(* ===== verification/Ir.v ===== *)
(** * LLVM IR as the static analysis sees it

    The part of LLVM's in-memory representation that
    [tools/llvm-diff-parmesan] reads.  Objects have an address, which is their
    identity; values refer to arguments, instructions and blocks by address.
    Both modules that are compared live in one context, so that equal constants
    are one object. *)

From S2P Require Import Prelude.

Local Open Scope Z_scope.

(** Instruction opcodes; those the tool never looks at are numbered. *)
Inductive opcode :=
| OpBr | OpSwitch | OpIndirectBr | OpInvoke | OpUnreachable
| OpICmp | OpFCmp | OpPHI | OpCall | OpLoad | OpStore | OpOther (n : Z).
#[export] Instance opcode_eq_dec : EqDecision opcode.
Proof. solve_decision. Defined.

Local Set Warnings "-register-all".

(** Constants, with their address. *)
Inductive constant :=
| CGlobal (kind : Z) (p : Z) (name : string)              (* GlobalValue: function, variable, alias *)
| CExpr (p : Z) (opc : opcode) (pred : Z) (ops : list constant)
| CPointerNull (p : Z)
| CUndef (p : Z)
| CAggregateZero (p : Z)
| CBlockAddress (p : Z) (bb : Z)
| CVector (p : Z) (els : list constant)
| CInt (p : Z) (v : Z)
| CData (kind : Z) (p : Z).                               (* other constants *)
Definition GlobalFunction : Z := 0.

Definition const_ptr (c : constant) : Z :=
  match c with
  | CGlobal _ p _ | CExpr p _ _ _ | CPointerNull p | CUndef p | CAggregateZero p
  | CBlockAddress p _ | CVector p _ | CInt p _ | CData _ p => p
  end.

Inductive value :=
| VArgument (p : Z)
| VInst (p : Z) (opc : opcode)
| VBlock (p : Z)
| VConst (c : constant)
| VOther (kind : Z) (p : Z).                              (* inline assembly, metadata *)

(** [Value::getValueID]: for an instruction it includes the opcode. *)
Inductive value_id :=
| IdArgument | IdBlock | IdInst (opc : opcode) | IdOther (kind : Z)
| IdGlobal (kind : Z) | IdExpr | IdPointerNull | IdUndef | IdAggregateZero | IdBlockAddress
| IdVector | IdInt | IdData (kind : Z).
#[export] Instance value_id_eq_dec : EqDecision value_id.
Proof. solve_decision. Defined.

Definition const_id (c : constant) : value_id :=
  match c with
  | CGlobal k _ _ => IdGlobal k | CExpr _ _ _ _ => IdExpr | CPointerNull _ => IdPointerNull
  | CUndef _ => IdUndef | CAggregateZero _ => IdAggregateZero | CBlockAddress _ _ => IdBlockAddress
  | CVector _ _ => IdVector | CInt _ _ => IdInt | CData k _ => IdData k
  end.
Definition getValueID (v : value) : value_id :=
  match v with
  | VArgument _ => IdArgument | VInst _ o => IdInst o | VBlock _ => IdBlock
  | VConst c => const_id c | VOther k _ => IdOther k
  end.
Definition value_ptr (v : value) : Z :=
  match v with
  | VArgument p | VInst p _ | VBlock p | VOther _ p => p
  | VConst c => const_ptr c
  end.

(** What an instruction is, with the accessors of its class. *)
Inductive ikind :=
| KCmp (fcmp : bool) (pred : Z)
| KCall (callee : value) (args : list value)
| KPhi
| KInvoke (callee : value) (args : list value) (normal unwind : Z)
| KBr (cond : option (value * Z)) (succ0 : Z)             (* condition and successor 1 *)
| KIndirectBr (addr : value) (dests : list Z)
| KSwitch (cond : value) (default : Z) (cases : list (constant * Z))
| KUnreachable
| KLoad (ptr : value)
| KStore (val ptr : value)
| KOther (opc : Z).

Definition getOpcode (k : ikind) : opcode :=
  match k with
  | KCmp false _ => OpICmp | KCmp true _ => OpFCmp | KCall _ _ => OpCall | KPhi => OpPHI
  | KInvoke _ _ _ _ => OpInvoke | KBr _ _ => OpBr | KIndirectBr _ _ => OpIndirectBr
  | KSwitch _ _ _ => OpSwitch | KUnreachable => OpUnreachable | KLoad _ => OpLoad
  | KStore _ _ => OpStore | KOther n => OpOther n
  end.

(** A debug location: file, line, and where the code was inlined. *)
Record loc := mkLoc { l_file : string; l_line : Z; l_inlined : option (string * Z) }.

Record inst := mkInst {
  i_ptr : Z; i_name : string; i_void : bool; i_type : Z; i_type_ptr : bool;
  i_kind : ikind; i_ops : list value; i_used : bool; i_parent : Z; i_loc : option loc }.
Record block := mkBlock { b_ptr : Z; b_name : string; b_insts : list inst }.
Record arg := mkArg { a_ptr : Z; a_name : string }.
Record func := mkFunc { f_ptr : Z; f_name : string; f_args : list arg; f_blocks : list block }.
Abbreviation modul := (list func).

Definition inst_value (i : inst) : value := VInst (i_ptr i) (getOpcode (i_kind i)).

(** Successors of a terminator, in the order of [getSuccessor]. *)
Definition successors (k : ikind) : list Z :=
  match k with
  | KBr None s0 => [s0]
  | KBr (Some (_, s1)) s0 => [s0; s1]
  | KInvoke _ _ n u => [n; u]
  | KIndirectBr _ ds => ds
  | KSwitch _ d cs => d :: (snd <$> cs)
  | _ => []
  end.
Definition getTerminator (b : block) : option inst := head (reverse (b_insts b)).
Definition block_successors (b : block) : list Z :=
  match getTerminator b with Some t => successors (i_kind t) | None => [] end.

(** Predecessors: one entry for each edge. *)
Definition predecessors (f : func) (bb : Z) : list Z :=
  b ← f_blocks f; (fun _ => b_ptr b) <$> filter (fun s => s = bb) (block_successors b).

(** Look-up by address. *)
Definition func_insts (f : func) : list inst := b ← f_blocks f; b_insts b.
Definition module_insts (m : modul) : list inst := f ← m; func_insts f.
Definition find_inst (m : modul) (p : Z) : option inst :=
  snd <$> list_find (fun i => i_ptr i = p) (module_insts m).
Definition find_block_in (f : func) (p : Z) : option block :=
  snd <$> list_find (fun b => b_ptr b = p) (f_blocks f).
Definition find_block (m : modul) (p : Z) : option block :=
  snd <$> list_find (fun b => b_ptr b = p) (f ← m; f_blocks f).
Definition find_arg (m : modul) (p : Z) : option arg :=
  snd <$> list_find (fun a => a_ptr a = p) (f ← m; f_args f).
Definition getFunction (m : modul) (name : string) : option func :=
  snd <$> list_find (fun f => f_name f = name) m.

(** The instructions of a module that use a value. *)
Definition value_eqb (v w : value) : bool :=
  bool_decide (getValueID v = getValueID w) && (value_ptr v =? value_ptr w).
Definition users (m : modul) (v : value) : list inst :=
  filter (fun i => existsb (value_eqb v) (i_ops i) = true) (module_insts m).

(** The called function of a direct call. *)
Definition getCalledFunction (callee : value) : option string :=
  match callee with
  | VConst (CGlobal k _ name) => if k =? GlobalFunction then Some name else None
  | _ => None
  end.
Definition value_name (m : modul) (v : value) : string :=
  match v with
  | VConst (CGlobal _ _ n) => n
  | VInst p _ => from_option i_name ""%string (find_inst m p)
  | VArgument p => from_option a_name ""%string (find_arg m p)
  | VBlock p => from_option b_name ""%string (find_block m p)
  | _ => ""%string
  end.
Definition value_void (m : modul) (v : value) : bool :=
  match v with VInst p _ => from_option i_void false (find_inst m p) | _ => false end.

(** Induction on constants, through the operands of expressions and vectors. *)
Definition sub_constants (c : constant) : list constant :=
  match c with CExpr _ _ _ ops => ops | CVector _ els => els | _ => [] end.
Lemma constant_sub_ind (P : constant -> Prop) :
  (forall c, Forall P (sub_constants c) -> P c) -> forall c, P c.
Proof.
  intros H. fix IH 1. intros c. apply H. destruct c; cbn; try constructor.
  - induction ops as [|o ops IHo]; constructor; [apply IH|apply IHo].
  - induction els as [|o els IHo]; constructor; [apply IH|apply IHo].
Qed.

+===+

- [YOUR TASK]
Every entry above should be written out again, precisely.

- [ANSWER TO THIS PROBLEM]
(* ===== verification/Ir.v ===== *)
(** * LLVM IR as the static analysis sees it

    The part of LLVM's in-memory representation that
    [tools/llvm-diff-parmesan] reads.  Objects have an address, which is their
    identity; values refer to arguments, instructions and blocks by address.
    Both modules that are compared live in one context, so that equal constants
    are one object. *)

From S2P Require Import Prelude.

Local Open Scope Z_scope.

(** Instruction opcodes; those the tool never looks at are numbered. *)
Inductive opcode :=
| OpBr | OpSwitch | OpIndirectBr | OpInvoke | OpUnreachable
| OpICmp | OpFCmp | OpPHI | OpCall | OpLoad | OpStore | OpOther (n : Z).
#[export] Instance opcode_eq_dec : EqDecision opcode.
Proof. solve_decision. Defined.

Local Set Warnings "-register-all".

(** Constants, with their address. *)
Inductive constant :=
| CGlobal (kind : Z) (p : Z) (name : string)              (* GlobalValue: function, variable, alias *)
| CExpr (p : Z) (opc : opcode) (pred : Z) (ops : list constant)
| CPointerNull (p : Z)
| CUndef (p : Z)
| CAggregateZero (p : Z)
| CBlockAddress (p : Z) (bb : Z)
| CVector (p : Z) (els : list constant)
| CInt (p : Z) (v : Z)
| CData (kind : Z) (p : Z).                               (* other constants *)
Definition GlobalFunction : Z := 0.

Definition const_ptr (c : constant) : Z :=
  match c with
  | CGlobal _ p _ | CExpr p _ _ _ | CPointerNull p | CUndef p | CAggregateZero p
  | CBlockAddress p _ | CVector p _ | CInt p _ | CData _ p => p
  end.

Inductive value :=
| VArgument (p : Z)
| VInst (p : Z) (opc : opcode)
| VBlock (p : Z)
| VConst (c : constant)
| VOther (kind : Z) (p : Z).                              (* inline assembly, metadata *)

(** [Value::getValueID]: for an instruction it includes the opcode. *)
Inductive value_id :=
| IdArgument | IdBlock | IdInst (opc : opcode) | IdOther (kind : Z)
| IdGlobal (kind : Z) | IdExpr | IdPointerNull | IdUndef | IdAggregateZero | IdBlockAddress
| IdVector | IdInt | IdData (kind : Z).
#[export] Instance value_id_eq_dec : EqDecision value_id.
Proof. solve_decision. Defined.

Definition const_id (c : constant) : value_id :=
  match c with
  | CGlobal k _ _ => IdGlobal k | CExpr _ _ _ _ => IdExpr | CPointerNull _ => IdPointerNull
  | CUndef _ => IdUndef | CAggregateZero _ => IdAggregateZero | CBlockAddress _ _ => IdBlockAddress
  | CVector _ _ => IdVector | CInt _ _ => IdInt | CData k _ => IdData k
  end.
Definition getValueID (v : value) : value_id :=
  match v with
  | VArgument _ => IdArgument | VInst _ o => IdInst o | VBlock _ => IdBlock
  | VConst c => const_id c | VOther k _ => IdOther k
  end.
Definition value_ptr (v : value) : Z :=
  match v with
  | VArgument p | VInst p _ | VBlock p | VOther _ p => p
  | VConst c => const_ptr c
  end.

(** What an instruction is, with the accessors of its class. *)
Inductive ikind :=
| KCmp (fcmp : bool) (pred : Z)
| KCall (callee : value) (args : list value)
| KPhi
| KInvoke (callee : value) (args : list value) (normal unwind : Z)
| KBr (cond : option (value * Z)) (succ0 : Z)             (* condition and successor 1 *)
| KIndirectBr (addr : value) (dests : list Z)
| KSwitch (cond : value) (default : Z) (cases : list (constant * Z))
| KUnreachable
| KLoad (ptr : value)
| KStore (val ptr : value)
| KOther (opc : Z).

Definition getOpcode (k : ikind) : opcode :=
  match k with
  | KCmp false _ => OpICmp | KCmp true _ => OpFCmp | KCall _ _ => OpCall | KPhi => OpPHI
  | KInvoke _ _ _ _ => OpInvoke | KBr _ _ => OpBr | KIndirectBr _ _ => OpIndirectBr
  | KSwitch _ _ _ => OpSwitch | KUnreachable => OpUnreachable | KLoad _ => OpLoad
  | KStore _ _ => OpStore | KOther n => OpOther n
  end.

(** A debug location: file, line, and where the code was inlined. *)
Record loc := mkLoc { l_file : string; l_line : Z; l_inlined : option (string * Z) }.

Record inst := mkInst {
  i_ptr : Z; i_name : string; i_void : bool; i_type : Z; i_type_ptr : bool;
  i_kind : ikind; i_ops : list value; i_used : bool; i_parent : Z; i_loc : option loc }.
Record block := mkBlock { b_ptr : Z; b_name : string; b_insts : list inst }.
Record arg := mkArg { a_ptr : Z; a_name : string }.
Record func := mkFunc { f_ptr : Z; f_name : string; f_args : list arg; f_blocks : list block }.
Abbreviation modul := (list func).

Definition inst_value (i : inst) : value := VInst (i_ptr i) (getOpcode (i_kind i)).

(** Successors of a terminator, in the order of [getSuccessor]. *)
Definition successors (k : ikind) : list Z :=
  match k with
  | KBr None s0 => [s0]
  | KBr (Some (_, s1)) s0 => [s0; s1]
  | KInvoke _ _ n u => [n; u]
  | KIndirectBr _ ds => ds
  | KSwitch _ d cs => d :: (snd <$> cs)
  | _ => []
  end.
Definition getTerminator (b : block) : option inst := head (reverse (b_insts b)).
Definition block_successors (b : block) : list Z :=
  match getTerminator b with Some t => successors (i_kind t) | None => [] end.

(** Predecessors: one entry for each edge. *)
Definition predecessors (f : func) (bb : Z) : list Z :=
  b ← f_blocks f; (fun _ => b_ptr b) <$> filter (fun s => s = bb) (block_successors b).

(** Look-up by address. *)
Definition func_insts (f : func) : list inst := b ← f_blocks f; b_insts b.
Definition module_insts (m : modul) : list inst := f ← m; func_insts f.
Definition find_inst (m : modul) (p : Z) : option inst :=
  snd <$> list_find (fun i => i_ptr i = p) (module_insts m).
Definition find_block_in (f : func) (p : Z) : option block :=
  snd <$> list_find (fun b => b_ptr b = p) (f_blocks f).
Definition find_block (m : modul) (p : Z) : option block :=
  snd <$> list_find (fun b => b_ptr b = p) (f ← m; f_blocks f).
Definition find_arg (m : modul) (p : Z) : option arg :=
  snd <$> list_find (fun a => a_ptr a = p) (f ← m; f_args f).
Definition getFunction (m : modul) (name : string) : option func :=
  snd <$> list_find (fun f => f_name f = name) m.

(** The instructions of a module that use a value. *)
Definition value_eqb (v w : value) : bool :=
  bool_decide (getValueID v = getValueID w) && (value_ptr v =? value_ptr w).
Definition users (m : modul) (v : value) : list inst :=
  filter (fun i => existsb (value_eqb v) (i_ops i) = true) (module_insts m).

(** The called function of a direct call. *)
Definition getCalledFunction (callee : value) : option string :=
  match callee with
  | VConst (CGlobal k _ name) => if k =? GlobalFunction then Some name else None
  | _ => None
  end.
Definition value_name (m : modul) (v : value) : string :=
  match v with
  | VConst (CGlobal _ _ n) => n
  | VInst p _ => from_option i_name ""%string (find_inst m p)
  | VArgument p => from_option a_name ""%string (find_arg m p)
  | VBlock p => from_option b_name ""%string (find_block m p)
  | _ => ""%string
  end.
Definition value_void (m : modul) (v : value) : bool :=
  match v with VInst p _ => from_option i_void false (find_inst m p) | _ => false end.

(** Induction on constants, through the operands of expressions and vectors. *)
Definition sub_constants (c : constant) : list constant :=
  match c with CExpr _ _ _ ops => ops | CVector _ els => els | _ => [] end.
Lemma constant_sub_ind (P : constant -> Prop) :
  (forall c, Forall P (sub_constants c) -> P c) -> forall c, P c.
Proof.
  intros H. fix IH 1. intros c. apply H. destruct c; cbn; try constructor.
  - induction ops as [|o ops IHo]; constructor; [apply IH|apply IHo].
  - induction els as [|o els IHo]; constructor; [apply IH|apply IHo].
Qed.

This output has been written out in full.